Le TGM
Il existait dans les années soixante dix à Tunis, un train blanc qui s'appelait le TGM. Pour les non initiés cela signifie Tunis Goulette Marsa, à savoir que ce train faisait la liaison entre la capitale et les deux plus grosse villes de la côte.
Ce train était magique, d'abord parce qu'il était blanc et ensuite parce qu'il traversait comme un tapis volant le lac de Tunis au milieu des flamands roses.
Eric et moi nous le prenions souvent pour aller nous baigner à la plage à la Marsa ou à Sidi Bou Saïd. Mais il fallait se montrer patients car le trajet était long, ledit engin ne dépassant guère les 60 km/heure.
Nous partions en fin de matinée de la gare de Tunis, montions avec les fatmas, la marmaille et les animaux dans un wagon de seconde classe à l'intérieur suranné tout en bois usé. Les fenêtres restaient toujours ouvertes car elles étaient coincées. Le train quittait la gare et d'une petite allure cahotante s'en allait à travers un paysage de collines et de maisons blanches aux toits plats vers la mer bleue. Arrivés à destination après une bonne heure de cahots, nous nous élancions dans le soleil et plongions nos corps surchauffés dans l'eau fraîche et miroitante de la baie. Nous étalions nos serviettes sur le sable et regardions voler les oiseaux en mangeant des sandwichs thon-harissa. Les heures s'écoulaient au rythme tranquille des vaguelettes du rivage, des marchands ambulants de cacahuètes et de glibettes, des ânes porteur de cruches emplies d'eau claire et d'enfants en blouse à la sortie de l'école coranique qui venaient jouer au ballon sur la plage.

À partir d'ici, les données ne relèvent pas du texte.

(** * TCSS460 phase 2: login, pagination and message routes

    A shallow embedding of the Express handlers of
    [src/routes/auth/login.ts] (the sign-in router) and of the closed
    message router ([/c/message]: offset and cursor pagination, create,
    delete), and the properties of their responses.

    Conventions of the embedding:
    - a JavaScript value is a [JsValue]; a plain object (a result row,
      [request.body], [request.query]) is a finite map from property names
      to values, so that the spread [{...row, formatted}] is an insertion and
      the rest pattern [({demoid, ...rest}) => rest] is a deletion;
    - the numbers that travel between the handlers and PostgreSQL (ids, row
      counts, page sizes) are integers, [Z]; [NaN] is [None];
    - a handler is a computation in [Eff]: it leaves a trace of the effects
      it performs (console output, queries, hashing, token signing) and either
      returns the response it sent or throws;
    - what the routers import from [core/utilities] ([pool],
      [validationFunctions], [credentialingFunctions]) and the process
      environment are parameters of the handlers. *)

From stdpp Require Import base strings gmap list sorting pretty.
From Stdlib Require Import Ascii ZArith QArith Lia.

Open Scope Z_scope.

(** ** Values and objects *)

Inductive JsValue : Type :=
| JsUndefined
| JsNull
| JsBool (b : bool)
| JsNumber (n : Z)
| JsString (s : string).

#[global] Instance JsValue_eq_dec : EqDecision JsValue.
Proof. solve_decision. Defined.

#[global] Instance JsValue_inhabited : Inhabited JsValue := populate JsUndefined.

(** Property access [o.k]: a missing property reads as [undefined]. *)
Definition get (o : gmap string JsValue) (k : string) : JsValue :=
  default JsUndefined (o !! k).

(** [ToString], as a template literal applies it to an interpolated value.
    A number is printed in plain decimal digits, as the language does below
    10^21 (from there on it prints an exponent). *)
Definition toString (v : JsValue) : string :=
  match v with
  | JsUndefined => "undefined"
  | JsNull => "null"
  | JsBool true => "true"
  | JsBool false => "false"
  | JsNumber n => pretty n
  | JsString s => s
  end.

(** Strict equality [a === b]. *)
Definition strict_eq (a b : JsValue) : bool := bool_decide (a = b).

(** ** [String.prototype.endsWith] *)

Definition endsWith (s suffix : string) : bool :=
  String.prefix (String.rev suffix) (String.rev s).

(** ** [parseInt] with no radix argument

    Leading white space is skipped, a sign is read, a [0x] prefix selects
    radix 16, and the longest run of digits is converted; with no digit the
    result is [NaN]. *)

Definition is_space (c : ascii) : bool :=
  let n := nat_of_ascii c in
  ((9 <=? n) && (n <=? 13))%nat || (n =? 32)%nat.

Fixpoint skip_spaces (s : string) : string :=
  match s with
  | String c rest => if is_space c then skip_spaces rest else s
  | EmptyString => s
  end.

Definition digit_value (c : ascii) : option Z :=
  let n := Z.of_nat (nat_of_ascii c) in
  if (48 <=? n) && (n <=? 57) then Some (n - 48)
  else if (97 <=? n) && (n <=? 122) then Some (n - 87)
  else if (65 <=? n) && (n <=? 90) then Some (n - 55)
  else None.

(** The digits of [s] read left to right in [radix], starting from the
    accumulator [acc]; [seen] records whether a digit was consumed. *)
Fixpoint read_digits (radix : Z) (s : string) (seen : bool) (acc : Z) : option Z :=
  match s with
  | String c rest =>
      match digit_value c with
      | Some d =>
          if d <? radix then read_digits radix rest true (acc * radix + d)
          else if seen then Some acc else None
      | None => if seen then Some acc else None
      end
  | EmptyString => if seen then Some acc else None
  end.

Definition strip_hex_prefix (s : string) : option string :=
  match s with
  | String "0"%char (String "x"%char rest) => Some rest
  | String "0"%char (String "X"%char rest) => Some rest
  | _ => None
  end.

Definition parseInt_string (input : string) : option Z :=
  let s := skip_spaces input in
  let '(sign, s) :=
    match s with
    | String "-"%char rest => (-1, rest)
    | String "+"%char rest => (1, rest)
    | _ => (1, s)
    end in
  let magnitude :=
    match strip_hex_prefix s with
    | Some rest => read_digits 16 rest false 0
    | None => read_digits 10 s false 0
    end in
  Z.mul sign <$> magnitude.

Definition parseInt (v : JsValue) : option Z := parseInt_string (toString v).

(** [x >= n] and [x <= n] for a possibly-[NaN] left operand. *)
Definition num_ge (x : option Z) (n : Z) : bool :=
  match x with Some a => n <=? a | None => false end.

Definition num_le (x : option Z) (n : Z) : bool :=
  match x with Some a => a <=? n | None => false end.

(** ** Addition of numbers

    A number of the language is a double. An integer below 2^53 in magnitude
    is a double as it stands; a larger one is rounded to 53 significant bits,
    to the nearest and on a tie to the even one. [js_add] is [x + y] of the
    language on integer values: the exact sum, rounded (the sums of this
    development stay far below the overflow threshold of doubles). *)
Definition round_double (z : Z) : Z :=
  if Z.abs z <=? 2 ^ 53 then z
  else
    let ulp := 2 ^ (Z.log2 (Z.abs z) - 52) in
    let down := Z.abs z / ulp in
    let rest := Z.abs z mod ulp in
    let nearest :=
      if 2 * rest <? ulp then down
      else if ulp <? 2 * rest then down + 1
      else if Z.even down then down else down + 1 in
    Z.sgn z * (nearest * ulp).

Vers cinq heures, nous montions la colline et allions prendre un thé et un verre d'eau fraîche au Café des Nattes. Nous contemplions la baie bleue, blanche, et l'or des mimosas, le nacre des jasmins.
Nos corps encore plein de mer sentaient le sel et le soleil, à nos doigts sales l'on pouvait goûter le sucre des beignets de chez Bumbaloni. Nos cheveux emmêlés par la brise caressaient nos épaules et volaient dans notre dos quand nous descendions la colline en courant et en riant pour prendre le train du soir qui nous ramènerait en ville.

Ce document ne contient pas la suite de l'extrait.